Но выпадают — и огненные же моменты. В августе 1980 разгорались забастовки польских рабочих, и какие ж молодцы: уже уступают им по хлебу-мясу, — нет! политические требования! Малый клочок земли, так легко подавимый, — а стоят гордо! (Нам бы так!) Кто видел по европейскому телевидению, рассказывал нам: рабочие держатся так строго и достойно, как на церковной службе. Как-то вместе с Алей слушали очередную радиопередачу о них. Аля, горя глазами: «Пошли им приветственную телеграмму!» Я сразу: «Да!» Хоть успеть крикнуть полякам о нашем русском сочувствии.

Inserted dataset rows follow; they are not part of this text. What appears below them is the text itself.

(* ===== verification/Pricing.v ===== *)
(** * Pricing (packages/core/src/model/pricing.ts)

    The price of a usage against one row, the output a budget still affords, and the
    comparison of a row with the documented rates.  Prices are numbers of [Num]; a
    rate read from a page may be NaN, so the comparison takes [jsnum]. *)
From Stdlib Require Import QArith Qround Lqa.
From S2P Require Import Prelude Num Entries.

Section Pricing.
Context {T : Type} `{Num T}.

Record PricingTier := mkTier {
  aboveInputTokens : T;
  inputMultiplier : T;
  outputMultiplier : T;
}.

Record Pricing := mkPricing {
  inputUsdPerMTok : T;
  outputUsdPerMTok : T;
  cacheReadUsdPerMTok : option T;
  cacheWriteUsdPerMTok : option T;
  cacheWrite1hUsdPerMTok : option T;
  tiers : option (list PricingTier);
  ratesVerifiedAt : option string;
}.

Record PriceTable := mkPriceTable { pricingVersion : string; models : gmap string Pricing }.

Definition resolvePricing (ref : string) (table : option PriceTable) (capsPricing : option Pricing)
    : option Pricing :=
  match table ≫= (fun t => models t !! ref) with Some row => Some row | None => capsPricing end.

Definition tier_step (inputTokens : Z) (tier : option PricingTier) (candidate : PricingTier)
    : option PricingTier :=
  if num_ltb (aboveInputTokens candidate) (num_of_Z inputTokens) &&
     match tier with None => true | Some t => num_ltb (aboveInputTokens t) (aboveInputTokens candidate) end
  then Some candidate else tier.

Definition tierFor (pricing : Pricing) (inputTokens : Z) : option PricingTier :=
  foldl (tier_step inputTokens) None (default [] (tiers pricing)).

(** [tokens / 1_000_000]. *)
Definition mtok (tokens : Z) : T := num_div (num_of_Z tokens) (num_of_Z 1000000).

Record PricedComponent := mkComponent { pc_tokens : Z; pc_usd : T }.

Record PricedComponents := mkComponents {
  pcs_input : PricedComponent;
  pcs_output : PricedComponent;
  pcs_cachedInput : PricedComponent;
  pcs_cacheWrite : PricedComponent;
}.

Definition split_present (usage : Usage) : bool :=
  match cacheWrite5mTokens usage, cacheWrite1hTokens usage with None, None => false | _, _ => true end.

Definition priceComponentsOf (pricing : Pricing) (usage : Usage) : PricedComponents :=
  let tier := tierFor pricing (inputTokens usage) in
  let inputMul := from_option inputMultiplier (num_of_Z 1) tier in
  let outputMul := from_option outputMultiplier (num_of_Z 1) tier in
  let uncached := Z.max 0 (inputTokens usage - cacheReadTokens usage - cacheWriteTokens usage) in
  let writeRate := default (inputUsdPerMTok pricing) (cacheWriteUsdPerMTok pricing) in
  let write1hRate := default writeRate (cacheWrite1hUsdPerMTok pricing) in
  let write1h := if split_present usage then default 0%Z (cacheWrite1hTokens usage) else 0%Z in
  let writeDefault := Z.max 0 (cacheWriteTokens usage - write1h) in
  mkComponents
    (mkComponent uncached (num_mul (num_mul (mtok uncached) (inputUsdPerMTok pricing)) inputMul))
    (mkComponent (outputTokens usage)
       (num_mul (num_mul (mtok (outputTokens usage)) (outputUsdPerMTok pricing)) outputMul))
    (mkComponent (cacheReadTokens usage)
       (num_mul (num_mul (mtok (cacheReadTokens usage))
                   (default (inputUsdPerMTok pricing) (cacheReadUsdPerMTok pricing))) inputMul))
    (mkComponent (cacheWriteTokens usage)
       (num_mul (num_add (num_mul (mtok writeDefault) writeRate) (num_mul (mtok write1h) write1hRate))
          inputMul)).

Definition priceUsdOf (pricing : Pricing) (usage : Usage) : T :=
  let parts := priceComponentsOf pricing usage in
  num_add (num_add (num_add (pc_usd (pcs_input parts)) (pc_usd (pcs_output parts)))
             (pc_usd (pcs_cachedInput parts)))
    (pc_usd (pcs_cacheWrite parts)).

(** A turn of a prompt and an answer, nothing cached. *)
Definition plain_usage (input output : Z) : Usage := mkUsage input output 0 0 None None None.

Definition output_rate (pricing : Pricing) (inputTokens : Z) : T :=
  num_mul (outputUsdPerMTok pricing) (from_option outputMultiplier (num_of_Z 1) (tierFor pricing inputTokens)).

Definition affordableOutputTokens (pricing : Pricing) (remainingUsd : T) (estimatedInputTokens : Z)
    : option Z :=
  let outputRate := output_rate pricing estimatedInputTokens in
  if num_leb outputRate (num_of_Z 0) then None
  else
    let inputUsd := priceUsdOf pricing (plain_usage estimatedInputTokens 0) in
    Some (num_floor (num_mul (num_div (num_sub remainingUsd inputUsd) outputRate) (num_of_Z 1000000))).

(** ** Documented rates *)

Inductive RateField := f_input | f_output | f_cacheRead | f_cacheWrite | f_cacheWrite1h.
Inductive TierField := f_above | f_inputMul | f_outputMul.

Definition RATE_FIELDS : list RateField := [f_input; f_output; f_cacheRead; f_cacheWrite; f_cacheWrite1h].
Definition TIER_FIELDS : list TierField := [f_above; f_inputMul; f_outputMul].

Record DocumentedRates := mkRates {
  dr_rate : RateField → option (jsnum T);
  dr_tiers : option (list (TierField → option (jsnum T)));
}.

Inductive RateFinding :=
  | undeclared_rate (field : RateField)
  | undocumented_rate (field : RateField)
  | rate_differs (field : RateField)
  | undeclared_tiers
  | tier_count_differs
  | tier_differs (index : nat) (field : TierField).

(** [!(Math.abs(seed - page) <= 1e-9)]: true on NaN. *)
Definition num_abs (a : T) : T := if num_leb (num_of_Z 0) a then a else num_sub (num_of_Z 0) a.

Definition rates_differ (seed page : jsnum T) : bool :=
  match seed, page with
  | Finite a, Finite b =>
      negb (num_leb (num_abs (num_sub a b)) (num_div (num_of_Z 1) (num_of_Z 1000000000)))
  | _, _ => true
  end.

Definition compare_field (seed page : DocumentedRates) (f : RateField) : list RateFinding :=
  match dr_rate seed f, dr_rate page f with
  | None, None => []
  | None, Some _ => [undeclared_rate f]
  | Some _, None => [undocumented_rate f]
  | Some a, Some b => if rates_differ a b then [rate_differs f] else []
  end.

(** [tiers[i]?.[field] ?? NaN]. *)
Definition tier_value (ts : list (TierField → option (jsnum T))) (i : nat) (f : TierField) : jsnum T :=
  default NonFinite (ts !! i ≫= (fun tier => tier f)).

Definition compare_tier (seed page : list (TierField → option (jsnum T))) (i : nat) : list RateFinding :=
  flat_map (fun f => if rates_differ (tier_value seed i f) (tier_value page i f) then [tier_differs i f] else [])
    TIER_FIELDS.

Definition compare_tiers (seed page : DocumentedRates) : list RateFinding :=
  match dr_tiers seed, dr_tiers page with
  | None, Some (_ :: _) => [undeclared_tiers]
  | None, _ => []
  | Some ts, Some ps =>
      if (length ps =? length ts)%nat then flat_map (compare_tier ts ps) (seq 0 (length ts))
      else [tier_count_differs]
  | Some _, None => [tier_count_differs]
  end.

Definition compareRates (seed page : DocumentedRates) : list RateFinding :=
  flat_map (compare_field seed page) RATE_FIELDS ++ compare_tiers seed page.
End Pricing.

Arguments PricingTier T : clear implicits.
Arguments Pricing T : clear implicits.
Arguments PriceTable T : clear implicits.
Arguments DocumentedRates T : clear implicits.

(** ** Laws *)

Section Laws.
Context {T : Type} `{Num T, !ExactNum T}.
Implicit Types (pricing : Pricing T) (usage : Usage).

Lemma tierFor_fold inputTokens (l : list (PricingTier T)) tier t :
  foldl (tier_step inputTokens) tier l = Some t →
  (tier = Some t ∨ (t ∈ l ∧ val (aboveInputTokens t) < inject_Z inputTokens))%Q ∧
  (∀ t', t' ∈ l → (val (aboveInputTokens t') < inject_Z inputTokens)%Q →
     (val (aboveInputTokens t') <= val (aboveInputTokens t))%Q) ∧
  (∀ t0, tier = Some t0 → (val (aboveInputTokens t0) <= val (aboveInputTokens t))%Q).
Proof.
  revert tier. induction l as [|x l IH]; intros tier; cbn [foldl].
  { intros ->. split_and!; [by left|by intros ? ?%elem_of_nil|]. intros t0 [= ->]. apply Qle_refl. }
  intros (Hin & Hmax & Hprev)%IH. unfold tier_step in Hin, Hprev.
  pose proof (val_of_Z inputTokens) as Hz.
  destruct (num_ltb (aboveInputTokens x) (num_of_Z inputTokens)) eqn:E1; cbn [andb] in *.
  - destruct tier as [t0|]; [destruct (num_ltb (aboveInputTokens t0) (aboveInputTokens x)) eqn:E2|].
    + specialize (Hprev x eq_refl). num_bools. split_and!.
      * right. destruct Hin as [[= ->]|[? ?]]; [split; [by left|lra]|split; [by right|done]].
      * intros t' [->|Ht']%elem_of_cons ?; [done|by apply Hmax].
      * intros ? [= ->]. lra.
    + specialize (Hprev t0 eq_refl). num_bools. split_and!.
      * destruct Hin as [?|[? ?]]; [by left|right; split; [by right|done]].
      * intros t' [->|Ht']%elem_of_cons ?; [lra|by apply Hmax].
      * intros ? [= ->]. done.
    + specialize (Hprev x eq_refl). num_bools. split_and!.
      * right. destruct Hin as [[= ->]|[? ?]]; [split; [by left|lra]|split; [by right|done]].
      * intros t' [->|Ht']%elem_of_cons ?; [done|by apply Hmax].
      * done.
  - num_bools. split_and!.
    + destruct Hin as [?|[? ?]]; [by left|right; split; [by right|done]].
    + intros t' [->|Ht']%elem_of_cons ?; [lra|by apply Hmax].
    + done.
Qed.

Lemma val_mtok n : (val (mtok (T := T) n) == inject_Z n / 1000000)%Q.
Proof.
  unfold mtok. rewrite val_div, !val_of_Z; [reflexivity|]. rewrite val_of_Z. discriminate.
Qed.

(** What one more output token costs. *)
Lemma price_plain pricing input m :
  (val (priceUsdOf pricing (plain_usage input m)) ==
   val (priceUsdOf pricing (plain_usage input 0)) + inject_Z m / 1000000 * val (output_rate pricing input))%Q.
Proof.
  unfold priceUsdOf, output_rate, priceComponentsOf.
  cbn [pc_usd pcs_input pcs_output pcs_cachedInput pcs_cacheWrite Entries.inputTokens Entries.outputTokens
       cacheReadTokens cacheWriteTokens plain_usage split_present cacheWrite5mTokens cacheWrite1hTokens].
  set (mul := from_option outputMultiplier _ _).
  set (a := num_mul (num_mul (mtok (Z.max _ _)) _) _). set (c := num_mul (num_mul _ _) (from_option inputMultiplier _ _)).
  set (w := num_mul (num_add _ _) _). rewrite !val_add, !val_mul, !val_mtok.
  change (inject_Z 0) with 0%Q. field.
Qed.

Lemma le_floor m q : (inject_Z m <= q)%Q ↔ (m <= Qfloor q)%Z.
Proof.
  split; intros Hm.
  - rewrite <- (Qfloor_Z m). by apply Qfloor_resp_le.
  - eapply Qle_trans; [|apply Qfloor_le]. by rewrite <- Zle_Qle.
Qed.

Lemma affordable_iff pricing remaining input n m :
  affordableOutputTokens pricing remaining input = Some n →
  (val (priceUsdOf pricing (plain_usage input m)) <= val remaining)%Q ↔ (m <= n)%Z.
Proof.
  unfold affordableOutputTokens. destruct (num_leb (output_rate pricing input) (num_of_Z 0)) eqn:E; [done|].
  intros [= <-]. apply leb_false in E. rewrite val_of_Z in E. change (inject_Z 0) with 0%Q in E.
  rewrite val_floor, <- le_floor, price_plain, val_mul, val_of_Z, val_div, val_sub by (intros Hz; lra).
  set (i := val (priceUsdOf pricing (plain_usage input 0))). set (r := val (output_rate pricing input)) in *.
  change (inject_Z 1000000) with 1000000%Q.
  assert (inject_Z m / 1000000 * r == (1 # 1000000) * (inject_Z m * r))%Q as -> by field.
  assert ((val remaining - i) / r * 1000000 == (val remaining - i) * 1000000 / r)%Q as -> by (field; lra).
  split; intros Hx.
  - apply Qle_shift_div_l; [done|]. lra.
  - assert ((val remaining - i) * 1000000 / r * r == (val remaining - i) * 1000000)%Q as Hb by (field; lra).
    pose proof (Qmult_le_compat_r _ _ r Hx (Qlt_le_weak _ _ E)) as Hm. rewrite Hb in Hm. lra.
Qed.

(** The prompt tokens are split into the four rates without overlap. *)
Lemma prompt_split usage :
  let write1h := if split_present usage then default 0%Z (cacheWrite1hTokens usage) else 0%Z in
  (0 <= write1h <= cacheWriteTokens usage)%Z →
  (cacheReadTokens usage + cacheWriteTokens usage <= Entries.inputTokens usage)%Z →
  (Z.max 0 (Entries.inputTokens usage - cacheReadTokens usage - cacheWriteTokens usage) +
   cacheReadTokens usage + Z.max 0 (cacheWriteTokens usage - write1h) + write1h = Entries.inputTokens usage)%Z.
Proof. cbn. lia. Qed.
End Laws.

(** A budget's output bound is exact.  The bound is absent exactly when output is
    free; otherwise a turn of the estimated prompt and any number of output tokens is
    priced within the remaining money, tiers included, exactly when the number is at
    most the bound. *)
Theorem affordable_output_is_exact {T} `{Num T, !ExactNum T} (pricing : Pricing T) remaining input :
  (affordableOutputTokens pricing remaining input = None ↔ (val (output_rate pricing input) <= 0)%Q) ∧
  ∀ n, affordableOutputTokens pricing remaining input = Some n →
    ∀ output, (val (priceUsdOf pricing (plain_usage input output)) <= val remaining)%Q ↔ (output <= n)%Z.
Proof.
  split; [|intros n Hn output; by apply affordable_iff].
  unfold affordableOutputTokens. destruct (num_leb _ _) eqn:E; apply leb_true in E || apply leb_false in E;
    rewrite val_of_Z in E; change (inject_Z 0) with 0%Q in E; split; try done; intros; lra.
Qed.

(** With one rate for every token and no tier, a canonical usage costs that rate for
    each of its prompt and output tokens once. *)
Lemma each_token_billed_once {T} `{Num T, !ExactNum T} rate usage at_ :
  let pricing := mkPricing rate rate None None None None at_ in
  let write1h := if split_present usage then default 0%Z (cacheWrite1hTokens usage) else 0%Z in
  (0 <= write1h <= cacheWriteTokens usage)%Z →
  (cacheReadTokens usage + cacheWriteTokens usage <= Entries.inputTokens usage)%Z →
  (val (priceUsdOf pricing usage) ==
   inject_Z (Entries.inputTokens usage + outputTokens usage) / 1000000 * val rate)%Q.
Proof.
  intros pricing write1h H1 H2. pose proof (prompt_split usage H1 H2) as Hs. cbn zeta in Hs. fold write1h in Hs.
  unfold priceUsdOf, priceComponentsOf. cbn -[Z.max]. fold write1h.
  rewrite !val_add, !val_mul, !val_add, !val_mul, !val_mtok, !val_of_Z.
  rewrite <- Hs at 2. rewrite !inject_Z_plus. change (inject_Z 1) with 1%Q. field.
Qed.

(** The comparison finds nothing exactly when both sides agree: each rate is on both
    sides or on neither, within the tolerance; a page without tiers, or with none,
    against a seed without; or as many tiers as the seed, field by field. *)
Theorem compareRates_spec {T} `{Num T} (seed page : DocumentedRates T) :
  compareRates seed page = [] ↔
  (∀ f, match dr_rate seed f, dr_rate page f with
        | None, None => True
        | Some a, Some b => rates_differ a b = false
        | _, _ => False
        end) ∧
  match dr_tiers seed, dr_tiers page with
  | None, ps => default [] ps = []
  | Some ts, Some ps => length ps = length ts ∧
      ∀ i f, (i < length ts)%nat → rates_differ (tier_value ts i f) (tier_value ps i f) = false
  | Some _, None => False
  end.
Proof.
  assert (∀ {A B} (g : A → list B) l, flat_map g l = [] ↔ ∀ x, x ∈ l → g x = []) as Hflat.
  { intros A B g l. induction l as [|x l IH]; cbn; [set_solver|]. rewrite app_nil, IH. set_solver. }
  unfold compareRates. rewrite app_nil, Hflat.
  assert (∀ A B C D : Prop, (A ↔ B) → (C ↔ D) → (A ∧ C ↔ B ∧ D)) as Hand by tauto. apply Hand; clear Hand.
  - split; intros Hf f; [specialize (Hf f ltac:(destruct f; set_solver))|intros _; specialize (Hf f)];
      unfold compare_field in *; destruct (dr_rate seed f), (dr_rate page f); try done; by destruct (rates_differ _ _).
  - unfold compare_tiers. destruct (dr_tiers seed) as [ts|], (dr_tiers page) as [ps|]; cbn; try done.
    + destruct (Nat.eqb_spec (length ps) (length ts)) as [E|E]; [|split; [done|by intros [? _]]].
      rewrite Hflat. split.
      * intros Hc. split; [done|]. intros i f Hi.
        specialize (Hc i ltac:(apply elem_of_seq; lia)). unfold compare_tier in Hc. rewrite Hflat in Hc.
        specialize (Hc f ltac:(destruct f; set_solver)). by destruct (rates_differ _ _).
      * intros [_ Hc] i Hi%elem_of_seq. unfold compare_tier. apply Hflat. intros f _. by rewrite Hc by lia.
    + by destruct ps.
Qed.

И уже через час Аля передавала телеграфным агентствам и «Голосу Америки»[6].
А к декабрю того же 1980 года — опять такое: кажется, вот-вот войдут в Польшу советские войска! — и как тут промолчать? не в надежде их остановить, это не в наших силах, — но в нашем долге крикнуть, отделить: что это коммунисты, а не русские, не мы несём позор! Когда танки пойдут — уже некому будет слушать русский голос, и не оправдаешься. Я поспешил с новым заявлением [7]. (А «Голос Америки», это ещё при Картере, струсил и смягчил меня. Не могли они такой дерзости выговорить в ухо советским коммунистам: вместо «кровавые последователи Ленина» передали «Советский Союз»; вместо «сколько народов, чужих и своих, будет перемолото и опозорено в той мясорубке» — «сколько людей погибнет при вторжении». Подменили меня, дипломаты нанюханные. Впрочем, начиная с Рейгана, радиостанция резко приободрилась.)
И ещё целый год потом мы с замиранием ждали этого позора и этой новой непоправимости в русско-польских отношениях. Но рвение польских коммунистов спасло русский народ от нового пятна и новых проклятий. Когда ввели военное положение Ярузельского — «Дейли ньюз» добивалась меня, требовала… подтвердить, что оно введено специально, чтобы испортить западное Рождество! — ну уж, оставайтесь со своим глубокомыслием сами. Но через месяц опять требовали от меня нечто вроде «это неприемлемо! я гневно протестую», — я сел и написал для французского «Экспресса» статью «Главный урок»[8]: он в том, что коммунизм — интернационален, и в каждом народе есть свои прислужники палачей, не обязательно внешние оккупанты.
А ведь я после Гарвардской речи надеялся три года не выступать, держаться в стороне. Однако уже в конце того же 1978 соблазнил меня Янис Сапиет: от имени русского вещания Би-би-си предложил дать интервью по случаю 5-летия моей высылки. (Впрочем, в эти же самые недели: другая сотрудница русской секции Би-би-си, Сильва Рубашова, поздравила меня через эфир с 60-летием, — и за это едва не лишилась своего служебного места.)
Такое предложение — сразу потянуло. Чем более отвращался я высказываться для Запада — тем более рвалось сердце обратиться к своим. Да ведь и правда: пять лет как я не с ними, и лишён обратиться к ним, и ни одна русскоязычная станция давно не читает моих книг на родину.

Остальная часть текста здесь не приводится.